Non-small-cell lung cancer (NSCLC) is one of the most devastating diseases worldwide. The study is aimed at identifying reliable prognostic biomarkers and to improve understanding of cancer initiation and progression mechanisms. RNA-Seq data were downloaded from The Cancer Genome Atlas (TCGA) database. Subsequently, comprehensive bioinformatics analysis incorporating gene ontology (GO), Kyoto Encyclopedia of Genes and Genomes (KEGG), and the protein-protein interaction (PPI) network was conducted to identify differentially expressed genes (DEGs) closely associated with NSCLC. Eight hub genes were screened out using Molecular Complex Detection (MCODE) and cytoHubba. The prognostic and diagnostic values of the hub genes were further confirmed by survival analysis and receiver operating characteristic (ROC) curve analysis. Hub genes were validated by other datasets, such as the Oncomine, Human Protein Atlas, and cBioPortal databases. Ultimately, logistic regression analysis was conducted to evaluate the diagnostic potential of the two identified biomarkers. Screening removed 1,411 DEGs, including 1,362 upregulated and 49 downregulated genes. Pathway enrichment analysis of the DEGs examined the Ras signaling pathway, alcoholism, and other factors. Ultimately, eight prioritized genes (GNGT1, GNG4, NMU, GCG, TAC1, GAST, GCGR1, and NPSR1) were identified as hub genes.
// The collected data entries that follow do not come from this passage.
(* ===== verification/Tokens.v ===== *)
(** * Refresh tokens ([auth/native/tokens.py], [router.py], [provider.py])

    Issuing, verifying and rotating tokens over the tables of sessions and of
    exchanged refresh tokens.  Times are seconds; the [jwt] library, and the random
    identifiers, are parameters. *)
From stdpp Require Import base decidable strings list.
From Stdlib Require Import ZArith Lia.
From S2P Require Import Prelude PyVal.

Local Open Scope py_scope.
Local Open Scope Z_scope.

(** A token's payload, a dictionary. *)
Definition claims : Type := list (string * pyval).

(** What [jwt.decode] answers. *)
Inductive decoded := Payload (p : claims) | ExpiredSignature | BadToken.

(** The [jwt] library, with one algorithm. *)
Class Jwt := {
  jwt : Type;
  jwt_encode : claims → string → jwt;
  jwt_decode : jwt → string → Z → decoded
}.

(** A text claim. *)
Definition text_claim (k : string) (p : claims) : option string :=
  match dict_get k p with Some (PStr s) => Some s | _ => None end.

(** Its documented behaviour: a payload with a text subject and identifier, and with
    no other claims the library checks, encoded under a key is decoded under it from
    [iat] on until [exp] is reached. *)
Class JwtLaws `{Jwt} : Prop :=
  decode_encode : ∀ p key now exp iat,
    dict_get "exp" p = Some (PInt exp) → dict_get "iat" p = Some (PInt iat) → iat ≤ now →
    text_claim "sub" p ≠ None → text_claim "jti" p ≠ None →
    dict_get "nbf" p = None → dict_get "aud" p = None → dict_get "iss" p = None →
    jwt_decode (jwt_encode p key) key now = (if exp <=? now then ExpiredSignature else Payload p).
High hub gene expression was significantly associated with worse overall survival in patients with NSCLC. The ROC curves showed that these hub genes had diagnostic value. The mRNA expressions of GNGT1 and NMU were low in the Oncomine database. Their protein expressions and genetic alterations were also revealed. Finally, logistic regression analysis indicated that combining the two biomarkers substantially improved the ability to discriminate NSCLC. GNGT1 and NMU identified in the current study may empower further discovery of the molecular mechanisms underlying NSCLC's initiation and progression.

Figure 1

Identification of DEGs in NSCLC. (a) Workflow for the identification of key pathways and genes between non-small-cell lung cancer and normal samples. (b) DEGs between LUAD tissue and normal tissue. The volcano plot showed 1,411 DEGs. The red dots represented the upregulated genes, while the green dots represented downregulated genes. DEGs: differentially expressed genes. (c) Heatmap of the 20 upregulated and downregulated DEGs. The red color represents high expression, and the blue color represents low expression.

Figure 2

Functional and pathway analysis of DEGs. (a) GO and KEGG analysis of DEGs. P value is displayed on the x-axis, and GO function enrichment and KEGG pathway are shown on the y-axis. GO: gene ontology. KEGG: Kyoto Encyclopedia of Genes and Genomes. (b) The overlapping genes of different algorithms selected by cytoHubba. (c) The most significant modules obtained from the PPI network. PPI: protein-protein interaction.

Figure 3

The prognostic value of hub genes in NSCLC patients. Kaplan–Meier curve analysis between hub gene expression and prognosis in NSCLC patients from the KM plotter database.

Figure 4

The expression and prognostic value of four hub genes in NSCLC patients. (a) The ROC curves of hub genes. AUC and P values of each hub gene are displayed in the plot. ROC: receiver operating characteristic. AUC: area under the curve. (b) Expression levels of significant genes compared between different types of NSCLC and normal tissues from the Oncomine platform. Fold changes and P values of each hub gene are displayed in the plot. (c) Immunohistochemical analysis of GNGT1 and NMU in normal tissues and NSCLC tissues from the Human Protein Atlas.

Figure 5

The expression and prognostic value of GNGT1 and NMU in NSCLC patients. (a) Genetic alteration of GNGT1 and NMU genes in NSCLC patients. (b) Illustration of the alteration frequency of GNGT1 and NMU genes in NSCLC patients. (c) Coexpression between GNGT1 and NMU. (d) Overall survival analysis for GNGT1 and NMU genes in NSCLC patients. (e) Combined diagnosis of GNGT1 and NMU genes in NSCLC patients.